SATO Wataru Laboratory

Editorial: Dynamic emotional communication


(Sato, Krumhuber, Jellema, & Williams: Front Psychol)



Psychological and neuroscientific research has a long history of investigating facial and bodily expressions associated with emotion.
However, most previous research assessing emotional communication has been conducted using static stimuli.
Although researchers have accumulated valuable information about the psychological and neural mechanisms underlying the processing of emotional signals using such stimuli, their static nature may have left important phenomena unexamined.
To address this issue, recent studies have explored emotional communication using dynamic facial and bodily expressions of emotion.
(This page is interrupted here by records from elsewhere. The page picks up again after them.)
(** ** Arrays of different lengths *)
Lemma bn_cmp_words_spec a b n : 0 <= n -> n <= zlen a -> n <= zlen b -> Forall is_word a -> Forall is_word b ->
  bn_cmp_words a b n = Z.sgn (bn_val (ztake n a) - bn_val (ztake n b)).
Proof.
  intros Hn Hla Hlb Ha Hb. unfold bn_cmp_words, ztake. unfold zlen in *. remember (Z.to_nat n) as m eqn:E. assert (Hma : (m <= length a)%nat) by lia. assert (Hmb : (m <= length b)%nat) by lia. clear E Hla Hlb Hn n.
  induction m as [|i IH]; [done|].
  assert (Hs : forall l, (S i <= length l)%nat -> bn_val (take (S i) l) = bn_val (take i l) + radix (Z.of_nat i) * nth i l 0).
  { intros l Hl. rewrite (take_S_r _ _ (nth i l 0)) by (by apply lookup_lt_is_Some_2 in Hl as [x Hx]; rewrite Hx, (nth_lookup_Some _ _ _ _ Hx)). rewrite bn_val_app, bn_val_cons, bn_val_nil. unfold zlen. rewrite length_take, Nat.min_l by lia. f_equal. lia. }
  rewrite !Hs by done. pose proof (bn_val_bound (take i a) ltac:(by apply Forall_take)) as H1. pose proof (bn_val_bound (take i b) ltac:(by apply Forall_take)) as H2.
  unfold zlen in H1, H2. rewrite length_take, Nat.min_l in H1, H2 by lia. set (R := radix (Z.of_nat i)) in *. assert (HR : 0 < R) by (apply radix_pos; lia).
  destruct (Z.eqb_spec (nth i a 0) (nth i b 0)) as [->|Hne]; cbn [negb]; [rewrite IH by lia; f_equal; lia|].
  destruct (Z.ltb_spec (nth i b 0) (nth i a 0)); symmetry; [apply Z.sgn_pos|apply Z.sgn_neg]; nia.
Qed.
Lemma nonzero_val l : Forall is_word l -> existsb (fun w => negb (w =? 0)) l = negb (bn_val l =? 0).
Proof.
  induction 1 as [|x l Hx Hl IH]; [done|]. cbn [existsb]. rewrite IH, bn_val_cons. pose proof (bn_val_bound l Hl). unfold is_word in Hx.
  destruct (Z.eqb_spec x 0), (Z.eqb_spec (bn_val l) 0), (Z.eqb_spec (x + 2 ^ 64 * bn_val l) 0); cbn; lia.
Qed.
(** The longer array has [dl] words more. *)
Lemma bn_cmp_part_words_spec a b cl dl : 0 <= cl -> words_of a (cl + Z.max 0 dl) -> words_of b (cl + Z.max 0 (- dl)) ->
  bn_cmp_part_words a b cl dl = Z.sgn (bn_val a - bn_val b).
Proof.
  intros Hcl Ha Hb. unfold bn_cmp_part_words. pose proof (words_take _ _ cl Ha ltac:(lia)) as Hta. pose proof (words_take _ _ cl Hb ltac:(lia)) as Htb. pose proof (words_bound _ _ Hta). pose proof (words_bound _ _ Htb).
  pose proof (words_drop _ _ cl Ha ltac:(lia)) as Hda. pose proof (words_drop _ _ cl Hb ltac:(lia)) as Hdb. pose proof (radix_pos cl Hcl).
  pose proof (bn_val_split a cl ltac:(destruct Ha; lia)) as Ea. pose proof (bn_val_split b cl ltac:(destruct Hb; lia)) as Eb.
  rewrite bn_cmp_words_spec by (try done; first [apply Ha|apply Hb|destruct Ha, Hb; lia]). unfold slice.
  destruct (Z.ltb_spec dl 0) as [Hd|Hd]; cbn [andb].
  - rewrite (proj2 (Z.ltb_ge 0 dl)) by lia. cbn [andb]. rewrite (ztake_ge (- dl)) by (destruct Hdb; lia). rewrite nonzero_val by apply Hdb.
    assert (Hnil : zdrop cl a = []) by (apply words_nil; by replace 0 with (cl + Z.max 0 dl - cl) by lia). rewrite Hnil, bn_val_nil in Ea. pose proof (words_bound _ _ Hdb) as Hbb.
    destruct (Z.eqb_spec (bn_val (zdrop cl b)) 0) as [E0|E0]; cbn [negb]; [rewrite E0 in Eb; f_equal; lia|]. symmetry. apply Z.sgn_neg. nia.
  - destruct (Z.ltb_spec 0 dl) as [Hd0|Hd0]; cbn [andb].
    + rewrite (ztake_ge dl) by (destruct Hda; lia). rewrite nonzero_val by apply Hda.
      assert (Hnil : zdrop cl b = []) by (apply words_nil; by replace 0 with (cl + Z.max 0 (- dl) - cl) by lia). rewrite Hnil, bn_val_nil in Eb. pose proof (words_bound _ _ Hda) as Hbb.
      destruct (Z.eqb_spec (bn_val (zdrop cl a)) 0) as [E0|E0]; cbn [negb]; [rewrite E0 in Ea; f_equal; lia|]. symmetry. apply Z.sgn_pos. nia.
    + rewrite !ztake_ge by (destruct Ha, Hb; lia). done.
Qed.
Because dynamic emotional expressions are associated with increased ecological validity, resulting in a number of important differences in the psychological/neural processing between dynamic and static information, a host of novel aspects of emotional communication have been elucidated.
Furthermore, the dynamic perspective can be applied to broader methodological and conceptual areas.
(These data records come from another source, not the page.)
(** ** A pass of the loop *)
Lemma words_snoc l n : words_of l n -> 0 < n -> exists l' x, l = l' ++ [x] /\ words_of l' (n - 1) /\ is_word x.
Proof.
  intros Hl Hn. destruct l as [|x l' _] using rev_ind; [destruct Hl as [Hl _]; change (zlen []) with 0 in Hl; lia|]. destruct Hl as [Hz [Hw Hx]%Forall_app]. rewrite zlen_app in Hz. change (zlen [x]) with 1 in Hz.
  exists l', x. split; [done|]. split; [split; [lia|done]|by inversion Hx].
Qed.
(** The divisor after it has been shifted: its highest bit is set. *)
Definition normalised (sd : list Z) (n : Z) : Prop := words_of sd n /\ 0 < n /\ 2 ^ 63 <= znth sd (n - 1).
Lemma window_estimate lo w hi sd n : Forall is_word lo -> 0 < zlen lo -> words_of w (n + 1) -> normalised sd n -> bn_val w < 2 ^ 64 * bn_val sd ->
  let d := lo ++ w ++ hi in let k := zlen lo in
  let q := digit_estimate (znth d (k + n)) (znth d (k + n - 1)) (znth d (k + n - 2)) (znth sd (n - 1)) (if n =? 1 then 0 else znth sd (n - 2)) in
  is_word q /\ bn_val w / bn_val sd <= q <= bn_val w / bn_val sd + 1.
Proof.
  intros Hlo Hk Hw (Hsd & Hn & Htop) HV d k. destruct (words_snoc w _ Hw ltac:(lia)) as (w1 & n0 & -> & Hw1 & Hn0). replace (n + 1 - 1) with n in Hw1 by lia. destruct (words_snoc w1 _ Hw1 Hn) as (w2 & n1 & -> & Hw2 & Hn1).
  destruct (words_snoc sd _ Hsd Hn) as (s1 & d0 & -> & Hs1 & Hd0). pose proof Hw1 as [Z1 _]. pose proof Hw2 as [Z2 _]. pose proof Hs1 as [Z3 _].
  rewrite (znth_app_at s1 d0 [] (n - 1)) in * by lia. unfold d, k. rewrite <- !app_assoc. cbn [app].
  assert (E0 : znth (lo ++ w2 ++ n1 :: n0 :: hi) (zlen lo + n) = n0) by (change (n1 :: n0 :: hi) with ([n1] ++ n0 :: hi); rewrite !app_assoc; apply znth_app_at; rewrite !zlen_app, zlen_cons, zlen_nil; lia).
  assert (E1 : znth (lo ++ w2 ++ n1 :: n0 :: hi) (zlen lo + n - 1) = n1) by (rewrite !app_assoc; apply znth_app_at; rewrite !zlen_app; lia). rewrite E0, E1. unfold is_word in Hd0.
  destruct (Z.eqb_spec n 1) as [->|Hne].
  - destruct w2; [|rewrite zlen_cons in Z2; pose proof (zlen_nonneg w2); lia]. destruct s1; [|rewrite zlen_cons in Z3; pose proof (zlen_nonneg s1); lia]. cbn [app] in *. rewrite !bn_val_cons, bn_val_nil, !Z.mul_0_r, !Z.add_0_r in *.
    destruct lo as [|n2 lo' _] using rev_ind; [change (zlen []) with 0 in Hk; lia|]. apply Forall_app in Hlo as [_ [Hn2 _]%Forall_cons]. rewrite <- app_assoc. cbn [app].
    rewrite (znth_app_at lo' n2) by (rewrite zlen_app, zlen_cons, zlen_nil; lia). unfold is_word in *. rewrite digit_estimate_spec by (unfold is_word; lia).
    replace (d0 * 2 ^ 64 + 0) with (2 ^ 64 * d0) by lia. rewrite <- Z.div_div by lia. rewrite (Z.add_comm _ n2), Z.div_add, (Z.div_small n2), Z.add_0_l by lia. replace (n0 * 2 ^ 64 + n1) with (n1 + 2 ^ 64 * n0) by lia.
    split; [|lia]. split; [apply Z.div_pos; lia|apply Z.div_lt_upper_bound; lia].
  - destruct (words_snoc w2 _ Hw2 ltac:(lia)) as (w3 & n2 & -> & Hw3 & Hn2). destruct (words_snoc s1 _ Hs1 ltac:(lia)) as (s2 & d1 & -> & Hs2 & Hd1). pose proof Hw3 as [Z4 _]. pose proof Hs2 as [Z5 _].
    rewrite <- !app_assoc. cbn [app]. rewrite (znth_app_at s2 d1) by lia. assert (E2 : znth (lo ++ w3 ++ n2 :: n1 :: n0 :: hi) (zlen lo + n - 2) = n2) by (rewrite !app_assoc; apply znth_app_at; rewrite zlen_app; lia). rewrite E2.
    pose proof (words_bound _ _ Hw3) as B3. pose proof (words_bound _ _ Hs2) as B2. replace (n - 1 - 1) with (n - 2) in * by lia.
    assert (Ew : ((w3 ++ [n2]) ++ [n1]) ++ [n0] = w3 ++ [n2; n1; n0]) by (by rewrite <- !app_assoc). assert (Es : (s2 ++ [d1]) ++ [d0] = s2 ++ [d1; d0]) by (by rewrite <- !app_assoc).
    assert (EV : bn_val (w3 ++ [n2; n1; n0]) = ((n0 * 2 ^ 64 + n1) * 2 ^ 64 + n2) * radix (n - 2) + bn_val w3) by (rewrite bn_val_app, !bn_val_cons, bn_val_nil, Z4; ring).
    assert (ED : bn_val (s2 ++ [d1; d0]) = (d0 * 2 ^ 64 + d1) * radix (n - 2) + bn_val s2) by (rewrite bn_val_app, !bn_val_cons, bn_val_nil, Z5; ring).
    rewrite Ew, Es, EV, ED in HV. rewrite EV, ED. apply (estimate_close n0 n1 n2 d0 d1 (radix (n - 2)) (bn_val w3) (bn_val s2)); (done || lia).
Qed.
Lemma normalised_lower sd n : normalised sd n -> 2 ^ 63 * radix (n - 1) <= bn_val sd < radix n.
Proof.
  intros (Hsd & Hn & Htop). split; [|by apply words_bound]. destruct (words_snoc sd n Hsd Hn) as (s & x & -> & Hs & _). rewrite (znth_app_at s x []) in Htop by (destruct Hs; lia). pose proof (words_bound _ _ Hs).
  rewrite bn_val_app, (proj1 Hs), bn_val_single. pose proof (radix_pos (n - 1) ltac:(lia)). assert (radix (n - 1) * 2 ^ 63 <= radix (n - 1) * x) by (apply Z.mul_le_mono_nonneg_l; lia). lia.
Qed.
(** [w] is the window: its quotient by the divisor is a digit, and its remainder has no use for the highest word. *)
Lemma div_round_spec lo w hi sd n : Forall is_word lo -> 0 < zlen lo -> words_of w (n + 1) -> normalised sd n -> bn_val w < 2 ^ 64 * bn_val sd ->
  exists w', div_round (zlen lo) (lo ++ w ++ hi) sd n = (lo ++ (w' ++ [0]) ++ hi, bn_val w / bn_val sd) /\ words_of w' n /\ bn_val w' = bn_val w mod bn_val sd.
Proof.
  intros Hlo Hk Hw Hsd HV. pose proof (window_estimate lo w hi sd n Hlo Hk Hw Hsd HV) as He. pose proof (normalised_lower sd n Hsd) as HD. destruct Hsd as (Hsd & Hn & _). unfold div_round. cbv zeta in He |- *. set (q := digit_estimate _ _ _ _ _) in *. destruct He as [Hq Hqd].
  pose proof (radix_pos (n - 1) ltac:(lia)) as HR1. assert (HD0 : 0 < bn_val sd) by (assert (0 < 2 ^ 63 * radix (n - 1)) by (apply Z.mul_pos_pos; lia); lia).
  pose proof (bn_mul_words_spec sd q n Hsd Hq) as Hm. destruct (bn_mul_words sd n q) as [t l0]. destruct Hm as (Ht & Hl0 & Et). pose proof (words_of_app _ _ _ _ Ht (words_single _ Hl0)) as Htl.
  assert (Etl : bn_val (t ++ [l0]) = q * bn_val sd) by (rewrite bn_val_app, (proj1 Ht), bn_val_single; exact Et).
  rewrite zdrop_app_eq by done. rewrite sub_words_take, (ztake_app_eq (n + 1) w) by (destruct Hw; lia). rewrite (ztake_ge (n + 1) (t ++ [l0])) by (destruct Htl; lia).
  pose proof (bn_sub_words_spec w (t ++ [l0]) (n + 1) Hw Htl) as Hs. destruct (bn_sub_words w _ _) as [w1 borrow]. destruct Hs as (Hw1 & Hb & E1). rewrite Etl in E1. rewrite overwrite_app by (destruct Hw, Hw1; lia).
  set (V := bn_val w) in *. set (D := bn_val sd) in *. pose proof (Z.div_mod V D ltac:(lia)) as Edm. pose proof (Z.mod_pos_bound V D HD0) as Hr. pose proof (words_bound _ _ Hw1) as B1. pose proof (radix_succ n ltac:(lia)) as Rs. replace (1 + n) with (n + 1) in Rs by lia.
  destruct (words_snoc w1 _ Hw1 ltac:(lia)) as (w2 & top & -> & Hw2 & Htop). replace (n + 1 - 1) with n in Hw2 by lia. pose proof (words_bound _ _ Hw2) as B2. rewrite bn_val_app, (proj1 Hw2), bn_val_single in E1, B1. unfold is_word in Htop.
  assert (Hqs : q = V / D \/ q = V / D + 1) by lia. destruct (Z.eqb_spec borrow 0) as [->|Hb0].
  - assert (Eq : q = V / D) by (destruct Hqs as [|Eq]; [done|exfalso; rewrite Eq in E1; replace ((V / D + 1) * D) with (D * (V / D) + D) in E1 by ring; lia]).
    rewrite Eq in E1. replace (V / D * D) with (D * (V / D)) in E1 by ring. assert (Et0 : top = 0) by (assert (radix n * top < radix n * 1) by lia; assert (top < 1) by (apply (Z.mul_lt_mono_pos_l (radix n)); lia); lia).
    exists w2. rewrite Et0, Eq. split; [done|]. split; [done|]. rewrite Et0 in E1. lia.
  - assert (borrow = 1) as -> by lia. assert (Eq : q = V / D + 1) by (destruct Hqs as [Eq|]; [exfalso; rewrite Eq in E1; replace (V / D * D) with (D * (V / D)) in E1 by ring; lia|done]).
    rewrite zdrop_app_eq by done. rewrite add_words_take, <- app_assoc, (ztake_app_eq n w2), (ztake_ge n sd) by (destruct Hw2, Hsd; lia).
    pose proof (bn_add_words_spec w2 sd n Hw2 Hsd) as Ha. destruct (bn_add_words w2 sd n) as [w3 carry]. destruct Ha as (Hw3 & Hc & E3). rewrite overwrite_app by (destruct Hw3, Hw2; lia). pose proof (words_bound _ _ Hw3) as B3.
    rewrite Eq in E1. replace ((V / D + 1) * D) with (D * (V / D) + D) in E1 by ring. fold D in E3.
    assert (Hfin : bn_val w3 + radix n * (carry + top) = V mod D + radix n * 2 ^ 64) by lia.
    assert (Hct : carry + top = 2 ^ 64) by (assert (radix n * (carry + top) < radix n * (2 ^ 64 + 1) /\ radix n * (2 ^ 64 - 1) < radix n * (carry + top)) as [H1 H2] by lia; apply Z.mul_lt_mono_pos_l in H1, H2; lia).
    assert (carry = 1 /\ top = 2 ^ 64 - 1) as [-> ->] by lia. cbn [Z.eqb]. change (1 =? 0) with false. cbv iota.
    assert (Ek : zlen lo + n = zlen (lo ++ w3)) by (rewrite zlen_app; destruct Hw3; lia). rewrite Eq, Ek. cbn [app]. rewrite (app_assoc lo w3), znth_app_at by done. rewrite insert_app_at by (unfold zlen; lia).
    exists w3. split; [|split; [done|lia]]. assert (0 <= V / D) by (apply Z.div_pos; [apply (words_bound w _ Hw)|done]). rewrite (wrap64_id (V / D + 1 - 1)) by (unfold is_word in *; lia). rewrite <- !app_assoc. change (wrap64 (2 ^ 64 - 1 + 1)) with 0. cbn [app]. f_equal. lia.
Qed.
(** All passes: the words from the second one on are divided. *)
Lemma div_rounds_spec n : forall x mid hi sd m, is_word x -> words_of mid (Z.of_nat n + m) -> normalised sd m -> bn_val (zdrop (Z.of_nat n) mid) < bn_val sd ->
  exists mid' qs, div_rounds n (x :: mid ++ hi) sd m = (x :: mid' ++ hi, qs) /\ words_of mid' (Z.of_nat n + m) /\ words_of qs (Z.of_nat n) /\
    bn_val mid' = bn_val mid mod bn_val sd /\ bn_val qs = bn_val mid / bn_val sd.
Proof.
  induction n as [|n IH]; intros x mid hi sd m Hx Hmid Hsd HV; cbn [div_rounds].
  - rewrite zdrop_nonpos in HV by lia. exists mid, []. pose proof (words_bound _ _ Hmid). rewrite Z.mod_small, Z.div_small by lia. done.
  - pose proof (normalised_lower sd m Hsd) as HD. pose proof (radix_pos (m - 1) ltac:(destruct Hsd; lia)). assert (HD0 : 0 < bn_val sd) by (assert (0 < 2 ^ 63 * radix (m - 1)) by (apply Z.mul_pos_pos; lia); lia).
    assert (Hm : 0 < m) by apply Hsd. rewrite Nat2Z.inj_succ in Hmid, HV. set (m0 := ztake (Z.of_nat n) mid). set (w := zdrop (Z.of_nat n) mid). assert (Em : mid = m0 ++ w) by (symmetry; apply ztake_zdrop).
    pose proof (words_take _ _ (Z.of_nat n) Hmid ltac:(lia)) as Hm0. pose proof (words_drop _ _ (Z.of_nat n) Hmid ltac:(lia)) as Hw. fold m0 in Hm0. fold w in Hw. replace (Z.succ (Z.of_nat n) + m - Z.of_nat n) with (m + 1) in Hw by lia.
    destruct (words_cons w _ Hw ltac:(lia)) as (w0 & wh & Ew & Hw0 & Hwh). assert (Ewh : zdrop (Z.succ (Z.of_nat n)) mid = wh).
    { rewrite Em. replace (Z.succ (Z.of_nat n)) with (zlen m0 + 1) by (destruct Hm0; lia). rewrite zdrop_app_r by lia. replace (zlen m0 + 1 - zlen m0) with 1 by lia. by rewrite Ew. }
    rewrite Ewh in HV. assert (HVw : bn_val w < 2 ^ 64 * bn_val sd) by (rewrite Ew, bn_val_cons; unfold is_word in Hw0; lia).
    destruct (div_round_spec (x :: m0) w hi sd m) as (w' & E1 & Hw' & Ew'); [by constructor; [|apply Hm0]|rewrite zlen_cons; pose proof (zlen_nonneg m0); lia|done|done|done|].
    assert (Ez : zlen (x :: m0) = Z.of_nat (S n)) by (rewrite zlen_cons; destruct Hm0; lia). rewrite Ez in E1. assert (Ed : x :: mid ++ hi = (x :: m0) ++ w ++ hi) by (rewrite Em; cbn [app]; by rewrite <- app_assoc). rewrite Ed, E1.
    assert (Ed' : (x :: m0) ++ (w' ++ [0]) ++ hi = x :: (m0 ++ w') ++ 0 :: hi) by (cbn [app]; by rewrite <- !app_assoc). rewrite Ed'.
    assert (Hmid2 : words_of (m0 ++ w') (Z.of_nat n + m)) by (by apply words_of_app). assert (Edr : zdrop (Z.of_nat n) (m0 ++ w') = w') by (apply zdrop_app_eq; destruct Hm0; lia).
    destruct (IH x (m0 ++ w') (0 :: hi) sd m Hx Hmid2 Hsd) as (mid' & qs & E2 & Hmid' & Hqs & Er & Eq); [rewrite Edr, Ew'; apply Z.mod_pos_bound; lia|]. rewrite E2.
    assert (Hwv : bn_val w = bn_val sd * (bn_val w / bn_val sd) + bn_val w') by (rewrite Ew'; apply Z.div_mod; lia). set (q := bn_val w / bn_val sd) in *.
    assert (Hval : bn_val mid = bn_val (m0 ++ w') + radix (Z.of_nat n) * q * bn_val sd) by (rewrite Em, !bn_val_app, Hwv, (proj1 Hm0); ring).
    assert (Hq : is_word q) by (pose proof (words_bound _ _ Hw); unfold q, is_word; split; [apply Z.div_pos; lia|apply Z.div_lt_upper_bound; lia]).
    exists (mid' ++ [0]), (qs ++ [q]). rewrite Nat2Z.inj_succ. split; [rewrite <- app_assoc; done|]. pose proof (words_of_app _ _ _ _ Hmid' (words_single 0 ltac:(done))) as Hm1. pose proof (words_of_app _ _ _ _ Hqs (words_single q Hq)) as Hq1.
    replace (Z.of_nat n + m + 1) with (Z.succ (Z.of_nat n) + m) in Hm1 by lia. split; [done|]. split; [done|]. rewrite !bn_val_app, !bn_val_single, Er, Eq, (proj1 Hqs), Hval, Z.mod_add, Z.div_add by lia. split; lia.
Qed.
The present Research Topic brings together a collection of new articles that have investigated dynamic emotional communication and demonstrates recent advances in this field of research.
Here, we introduce these articles and discuss them in the context of related studies by grouping them into the following four areas: (a) decoding of dynamic emotional signals, (b) moderators of dynamic emotional signal decoding, (c) encoding of dynamic emotional signals, and (d) other dynamic aspects of emotional communication.